[Date Prev][Date Next][Thread Prev][Thread Next][Date Index][Thread Index]

Re: Intermediate representation for music analysis

I would add to this that, using an FFT, it is quite easy to measure the
component frequencies of a complex signal with precision that is finer
than the bin spacing. One just needs to estimate the rate of change of
the phase of a component within a bin. This technique, which has been
described in the context of the so-called phase vocoder algorithm,
permits the frequency of each signal component resolved by the FFT to be
estimated more precisely than the limit apparently imposed by the FFT
bin spacing in the frequency domain.

Best regards,

Hugh McDermott, PhD
Principal Research Fellow
Department of Otolaryngology
The University of Melbourne
384 - 388 Albert Street,
East Melbourne.  3002
Phone: +61 3 9929 8665
Fax: +61 3 9663 6086
E-mail: hughm@xxxxxxxxxxxxxx
Web page: http://www.medoto.unimelb.edu.au/people/mcdermoh/

-----Original Message-----
From: AUDITORY Research in Auditory Perception
[mailto:AUDITORY@xxxxxxxxxxxxxxx] On Behalf Of Bob Masta
Sent: Monday, 17 July 2006 11:01 PM
To: AUDITORY@xxxxxxxxxxxxxxx
Subject: Re: Intermediate representation for music analysis

Note that no matter what sort of analysis you do, the frequency
resolution is determined by the reciprocal of the analysis window
duration.  So if you want fine resolution for the low frequencies, you
need a long sample set, even if you only need much coarser resolution at
the high frequencies (due to the log nature of hearing).
So, why not just take a long FFT?  Even though they have linear
frequency spacing, FFTs have been heavily optimized for efficient
computation.  I wonder if it might be better using a conventional FFT
and lumping some upper bins together to form quasi-log bands, rather
than using a less-efficient log-spaced filter bank.

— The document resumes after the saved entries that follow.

(** Why an execution has no defined result. *)
Inductive fault :=
| NullDeref      (* a NULL or dangling pointer is dereferenced *)
| OutOfBounds    (* an array is indexed outside its bounds *)
| Uninitialised  (* memory is used before anything is stored in it *)
| BadCast        (* a [void *] is used at a type it was not stored at *)
| Overlap        (* [memcpy] between areas that overlap *)
| BadShift       (* a shift by the width of the type or more *)
| Diverges       (* a loop that never leaves, cut off by its fuel *)
| Fatal.         (* [LOG_ALWAYS_FATAL_IF] aborts the process *)

#[export] Instance fault_eq_dec : EqDecision fault.
Proof. solve_decision. Defined.

(** ** Resumptions *)
Inductive outcome (S A : Type) :=
| Done (a : A) (s : S)
| Fault (e : fault)
| Blocked (ready : S -> bool) (s : S) (k : S -> outcome S A).
Arguments Done {S A} _ _.
Arguments Fault {S A} _.
Arguments Blocked {S A} _ _ _.

Definition M (S A : Type) := S -> outcome S A.

Definition ret {S A} (a : A) : M S A := fun s => Done a s.
Definition fail {S A} (e : fault) : M S A := fun _ => Fault e.

Fixpoint obind {S A B} (o : outcome S A) (f : A -> M S B) : outcome S B :=
  match o with
  | Done a s => f a s
  | Fault e => Fault e
  | Blocked r s k => Blocked r s (fun s' => obind (k s') f)
  end.
Definition bind {S A B} (m : M S A) (f : A -> M S B) : M S B :=
  fun s => obind (m s) f.

Declare Scope monad_scope.
Delimit Scope monad_scope with monad.
Open Scope monad_scope.
Notation "'let*' x ':=' c 'in' k" := (bind c (fun x => k))
  (at level 10, x binder, c at level 100, k at level 200) : monad_scope.
Notation "c ;;; k" := (bind c (fun _ => k))
  (at level 100, right associativity) : monad_scope.

Definition get {S} : M S S := fun s => Done s s.
Definition gets {S A} (f : S -> A) : M S A := fun s => Done (f s) s.
Definition modify {S} (f : S -> S) : M S unit := fun s => Done tt (f s).

(** [wait r]: block until [r] holds of the state. *)
Definition wait {S} (r : S -> bool) : M S unit :=
  fun s => if r s then Done tt s else Blocked r s (fun s' => Done tt s').

(** Dereference of a pointer, access to an array cell. *)
Definition deref {S A} (e : fault) (o : option A) : M S A :=
  match o with Some a => ret a | None => fail e end.

(** [for (i = lo; i < lo + n; i++) body(i)]. *)
Fixpoint for_from {S} (lo : Z) (n : nat) (body : Z -> M S unit) : M S unit :=
  match n with
  | O => ret tt
  | Datatypes.S n => body lo ;;; for_from (lo + 1) n body
  end.

(** The same loop with a body that may leave it ([goto EXIT], [break]):
    [Some r] is the result of the early exit. *)
Fixpoint for_exit {S R} (lo : Z) (n : nat) (body : Z -> M S (option R)) : M S (option R) :=
  match n with
  | O => ret None
  | Datatypes.S n =>
      let* r := body lo in
      match r with Some _ => ret r | None => for_exit (lo + 1) n body end
  end.

(** The same loop with a variable carried from one iteration to the next. *)
Fixpoint for_fold {S A} (lo : Z) (n : nat) (acc : A) (body : Z -> A -> M S A) : M S A :=
  match n with
  | O => ret acc
  | Datatypes.S n => let* acc' := body lo acc in for_fold (lo + 1) n acc' body
  end.

(** [while (cond) body] where the body may leave with a result. *)
Fixpoint while_exit {S R} (fuel : nat) (cond : M S bool) (body : M S (option R)) : M S (option R) :=
  match fuel with
  | O => fail Diverges
  | Datatypes.S n =>
      let* b := cond in
      if (b : bool) then
        let* r := body in
        match r with Some _ => ret r | None => while_exit n cond body end
      else ret None
  end.

(** [while (cond) body]: [Diverges] when the fuel is spent. *)
Fixpoint while {S} (fuel : nat) (cond : M S bool) (body : M S unit) : M S unit :=
  match fuel with
  | O => fail Diverges
  | Datatypes.S n =>
      let* b := cond in
      if (b : bool) then body ;;; while n cond body else ret tt
  end.

Lemma while_S {S} n cond (body : M S unit) :
  while (Datatypes.S n) cond body =
  let* b := cond in if (b : bool) then body ;;; while n cond body else ret tt.
Proof. done. Qed.
Lemma for_exit_S {S R} lo n (body : Z -> M S (option R)) :
  for_exit lo (Datatypes.S n) body =
  let* r := body lo in match r with Some _ => ret r | None => for_exit (lo + 1) n body end.
Proof. done. Qed.
Lemma for_fold_S {S A} lo n acc (body : Z -> A -> M S A) :
  for_fold lo (Datatypes.S n) acc body =
  let* acc' := body lo acc in for_fold (lo + 1) n acc' body.
Proof. done. Qed.
Lemma while_exit_S {S R} n cond (body : M S (option R)) :
  while_exit (Datatypes.S n) cond body =
  let* b := cond in
  if (b : bool) then
    let* r := body in match r with Some _ => ret r | None => while_exit n cond body end
  else ret None.
Proof. done. Qed.

(** A computation whose first step is known to finish. *)
Lemma bind_runs {S B C} (m : M S B) (f : B -> M S C) s a s' : m s = Done a s' -> bind m f s = f a s'.
Proof. intros Hm. unfold bind. by rewrite Hm. Qed.
Ltac run H := rewrite (bind_runs _ _ _ _ _ H).

(** ** Weakest preconditions under a shared invariant *)
Section wp.
Context {S : Type} (I : S -> Prop).

Fixpoint wp {A} (o : outcome S A) (Q : A -> S -> Prop) : Prop :=
  match o with
  | Done a s => Q a s
  | Fault _ => False
  | Blocked r s k => I s /\ forall s', I s' -> r s' = true -> wp (k s') Q
  end.

Lemma wp_mono {A} (o : outcome S A) (Q Q' : A -> S -> Prop) :
  (forall a s, Q a s -> Q' a s) -> wp o Q -> wp o Q'.
Proof.
  intros HQ. induction o as [| |r s k IH]; simpl; [auto|done|].
  intros [Hs Hk]. split; [done|]. auto.
Qed.

Lemma wp_obind {A B} (o : outcome S A) (f : A -> M S B) Q :
  wp (obind o f) Q <-> wp o (fun a s => wp (f a s) Q).
Proof.
  induction o as [| |r s k IH]; simpl; [done|done|].
  split; intros [Hs Hk]; (split; [done|]); intros; apply IH; auto.
Qed.

Lemma wp_bind {A B} (m : M S A) (f : A -> M S B) Q s :
  wp (m s) (fun a s' => wp (f a s') Q) -> wp (bind m f s) Q.
Proof. apply wp_obind. Qed.

Lemma wp_wait r Q s :
  (r s = true -> Q tt s) ->
  (r s = false -> I s /\ forall s', I s' -> r s' = true -> Q tt s') ->
  wp (wait r s) Q.
Proof. unfold wait. destruct (r s) eqn:E; simpl; auto. Qed.

Lemma wp_ret {A} (a : A) Q s : Q a s -> wp (ret a s) Q.
Proof. done. Qed.

Lemma wp_gets {A} (f : S -> A) Q s : Q (f s) s -> wp (gets f s) Q.
Proof. done. Qed.

Lemma wp_modify (f : S -> S) Q s : Q tt (f s) -> wp (modify f s) Q.
Proof. done. Qed.

(** Unrolling the loops. *)
Lemma wp_for_0 lo body Q s : Q tt s -> wp (for_from lo 0 body s) Q.
Proof. done. Qed.
Lemma wp_for_S lo n body Q s :
  wp (body lo s) (fun _ s' => wp (for_from (lo + 1) n body s') Q) ->
  wp (for_from lo (Datatypes.S n) body s) Q.
Proof. apply wp_bind. Qed.
Lemma wp_for_exit_0 {R} lo (body : Z -> M S (option R)) Q s :
  Q None s -> wp (for_exit lo 0 body s) Q.
Proof. done. Qed.
Lemma wp_for_exit_S {R} lo n (body : Z -> M S (option R)) Q s :
  wp (body lo s) (fun r s' => match r with
                              | Some _ => Q r s'
                              | None => wp (for_exit (lo + 1) n body s') Q end) ->
  wp (for_exit lo (Datatypes.S n) body s) Q.
Proof. intros Hb. apply wp_bind. eapply wp_mono; [|exact Hb]. by intros [r|] s'. Qed.
Lemma wp_for_fold_0 {A} lo acc (body : Z -> A -> M S A) Q s :
  Q acc s -> wp (for_fold lo 0 acc body s) Q.
Proof. done. Qed.
Lemma wp_for_fold_S {A} lo n acc (body : Z -> A -> M S A) Q s :
  wp (body lo acc s) (fun a s' => wp (for_fold (lo + 1) n a body s') Q) ->
  wp (for_fold lo (Datatypes.S n) acc body s) Q.
Proof. apply wp_bind. Qed.

(** Loop rules: an invariant indexed by the loop counter. *)
Lemma wp_for (P : Z -> S -> Prop) n body lo Q s :
  P lo s ->
  (forall i s, lo <= i < lo + Z.of_nat n -> P i s ->
     wp (body i s) (fun _ s' => P (i + 1) s')) ->
  (forall s, P (lo + Z.of_nat n) s -> Q tt s) ->
  wp (for_from lo n body s) Q.
Proof.
  revert lo s. induction n as [|n IH]; cbn [for_from for_exit]; intros lo s HP Hb HQ.
  - apply HQ. by replace (lo + Z.of_nat 0) with lo by lia.
  - apply wp_bind. eapply wp_mono; [|apply Hb; [lia|done]].
    intros [] s' HP'. apply IH; [done| |].
    + intros. apply Hb; [lia|done].
    + intros s0 Hs0. apply HQ. by replace (lo + Z.of_nat (Datatypes.S n))
        with (lo + 1 + Z.of_nat n) by lia.
Qed.

Lemma wp_for_exit {R} (P : Z -> S -> Prop) n (body : Z -> M S (option R)) lo Q s :
  P lo s ->
  (forall i s, lo <= i < lo + Z.of_nat n -> P i s ->
     wp (body i s) (fun r s' => match r with
                                | Some _ => Q r s'
                                | None => P (i + 1) s' end)) ->
  (forall s, P (lo + Z.of_nat n) s -> Q None s) ->
  wp (for_exit lo n body s) Q.
Proof.
  revert lo s. induction n as [|n IH]; cbn [for_from for_exit]; intros lo s HP Hb HQ.
  - apply HQ. by replace (lo + Z.of_nat 0) with lo by lia.
  - apply wp_bind. eapply wp_mono; [|apply Hb; [lia|done]].
    intros [r|] s' HP'; [done|]. apply IH; [done| |].
    + intros. apply Hb; [lia|done].
    + intros s0 Hs0. apply HQ. by replace (lo + Z.of_nat (Datatypes.S n))
        with (lo + 1 + Z.of_nat n) by lia.
Qed.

There is one weakness to that approach, however, in that if you set the
overall FFT length so that the lowest band you want to handle is just
exactly matched by the lowest FFT spectral line width, then the next
spectral line will be at *twie* that... there will be no nice
fractional-octave alignment.  If you really need that,
a log filter bank may be best.   

However, the way I have seen this handled is to assume (hope?) that
there will be plenty of upper harmonics in the signal, many of which
will fall into regions of the FFT where the resolution (considered on an
octave basis) is much higher.  By looking at a few of these upper
harmonics, it was possible to figure out what the actual fundamental
frequency was to similarly-high resolution.

Best regards,

Bob Masta